Requirement:
Find the line with "pose proof (Hcover" and the line with "destruct (Hfirst n" in the entries below; output exactly those two lines, every line between them, and no others.

Task inputs:
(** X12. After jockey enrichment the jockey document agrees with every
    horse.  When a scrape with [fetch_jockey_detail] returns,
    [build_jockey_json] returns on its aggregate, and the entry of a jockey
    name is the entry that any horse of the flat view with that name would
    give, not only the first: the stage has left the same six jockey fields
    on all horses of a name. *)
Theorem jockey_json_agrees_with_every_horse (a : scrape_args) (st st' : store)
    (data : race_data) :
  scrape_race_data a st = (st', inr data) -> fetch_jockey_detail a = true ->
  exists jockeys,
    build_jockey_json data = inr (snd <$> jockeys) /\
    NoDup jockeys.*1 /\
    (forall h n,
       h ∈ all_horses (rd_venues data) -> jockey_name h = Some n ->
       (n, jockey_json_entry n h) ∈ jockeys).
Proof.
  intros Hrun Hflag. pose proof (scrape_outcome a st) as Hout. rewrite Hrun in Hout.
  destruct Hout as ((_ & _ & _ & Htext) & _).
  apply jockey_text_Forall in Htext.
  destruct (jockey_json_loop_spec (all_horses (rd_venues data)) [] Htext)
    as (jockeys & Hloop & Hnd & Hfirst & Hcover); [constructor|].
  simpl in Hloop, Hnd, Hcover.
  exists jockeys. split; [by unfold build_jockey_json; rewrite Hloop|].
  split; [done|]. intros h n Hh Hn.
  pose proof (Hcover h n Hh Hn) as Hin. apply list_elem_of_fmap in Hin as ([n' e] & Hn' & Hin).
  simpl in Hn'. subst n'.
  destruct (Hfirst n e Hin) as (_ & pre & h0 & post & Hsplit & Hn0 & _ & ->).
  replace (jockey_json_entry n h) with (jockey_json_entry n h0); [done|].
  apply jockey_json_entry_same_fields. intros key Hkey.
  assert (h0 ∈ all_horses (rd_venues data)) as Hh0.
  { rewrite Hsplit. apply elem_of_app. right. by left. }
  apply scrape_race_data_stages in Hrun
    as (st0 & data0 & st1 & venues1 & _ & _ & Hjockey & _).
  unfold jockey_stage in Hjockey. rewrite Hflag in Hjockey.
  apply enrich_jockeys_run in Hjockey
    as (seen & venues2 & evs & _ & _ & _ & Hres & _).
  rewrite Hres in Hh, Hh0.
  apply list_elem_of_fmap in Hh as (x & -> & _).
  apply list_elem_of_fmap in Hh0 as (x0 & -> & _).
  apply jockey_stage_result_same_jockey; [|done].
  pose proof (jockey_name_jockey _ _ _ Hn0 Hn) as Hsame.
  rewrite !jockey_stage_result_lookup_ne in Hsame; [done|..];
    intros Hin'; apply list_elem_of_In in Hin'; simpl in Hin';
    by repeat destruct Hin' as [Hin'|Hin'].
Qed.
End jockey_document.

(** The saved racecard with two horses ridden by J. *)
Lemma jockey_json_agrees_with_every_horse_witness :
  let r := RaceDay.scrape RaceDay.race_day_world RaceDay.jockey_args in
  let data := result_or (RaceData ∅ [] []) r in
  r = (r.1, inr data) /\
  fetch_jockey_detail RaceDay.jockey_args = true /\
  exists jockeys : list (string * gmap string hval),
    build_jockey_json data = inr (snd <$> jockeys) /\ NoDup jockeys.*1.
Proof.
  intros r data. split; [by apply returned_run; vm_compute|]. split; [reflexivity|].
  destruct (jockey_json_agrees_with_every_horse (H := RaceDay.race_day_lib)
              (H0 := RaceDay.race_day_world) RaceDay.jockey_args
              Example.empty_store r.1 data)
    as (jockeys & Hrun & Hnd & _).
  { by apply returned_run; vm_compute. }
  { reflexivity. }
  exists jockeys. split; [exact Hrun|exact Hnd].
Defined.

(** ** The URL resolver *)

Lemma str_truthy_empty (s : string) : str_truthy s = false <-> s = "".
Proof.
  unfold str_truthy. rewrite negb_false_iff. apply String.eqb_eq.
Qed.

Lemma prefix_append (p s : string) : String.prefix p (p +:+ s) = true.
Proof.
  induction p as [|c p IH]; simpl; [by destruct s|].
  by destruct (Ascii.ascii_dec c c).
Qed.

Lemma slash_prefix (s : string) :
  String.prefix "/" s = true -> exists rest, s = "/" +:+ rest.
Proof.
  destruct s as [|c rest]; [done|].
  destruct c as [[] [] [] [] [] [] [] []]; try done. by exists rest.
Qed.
* * *
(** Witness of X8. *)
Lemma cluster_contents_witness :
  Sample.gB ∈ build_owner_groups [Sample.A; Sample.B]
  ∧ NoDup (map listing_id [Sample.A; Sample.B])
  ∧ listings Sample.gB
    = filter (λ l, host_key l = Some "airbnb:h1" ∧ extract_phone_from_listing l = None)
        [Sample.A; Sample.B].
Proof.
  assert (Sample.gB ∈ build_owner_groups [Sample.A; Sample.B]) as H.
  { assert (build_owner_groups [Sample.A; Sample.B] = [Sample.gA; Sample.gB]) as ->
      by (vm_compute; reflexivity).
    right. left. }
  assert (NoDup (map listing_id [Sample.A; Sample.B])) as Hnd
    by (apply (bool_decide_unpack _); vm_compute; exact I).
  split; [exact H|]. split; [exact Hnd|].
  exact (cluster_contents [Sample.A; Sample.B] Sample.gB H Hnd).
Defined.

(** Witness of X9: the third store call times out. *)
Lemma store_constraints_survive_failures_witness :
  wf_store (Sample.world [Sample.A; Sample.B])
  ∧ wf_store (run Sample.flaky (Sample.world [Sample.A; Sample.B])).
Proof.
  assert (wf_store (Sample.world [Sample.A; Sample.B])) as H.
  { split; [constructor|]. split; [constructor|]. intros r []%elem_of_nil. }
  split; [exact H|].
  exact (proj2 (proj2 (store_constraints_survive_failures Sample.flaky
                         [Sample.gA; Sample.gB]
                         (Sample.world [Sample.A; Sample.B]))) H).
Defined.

Reply to the exercise:
  pose proof (Hcover h n Hh Hn) as Hin. apply list_elem_of_fmap in Hin as ([n' e] & Hn' & Hin).
  simpl in Hn'. subst n'.
  destruct (Hfirst n e Hin) as (_ & pre & h0 & post & Hsplit & Hn0 & _ & ->).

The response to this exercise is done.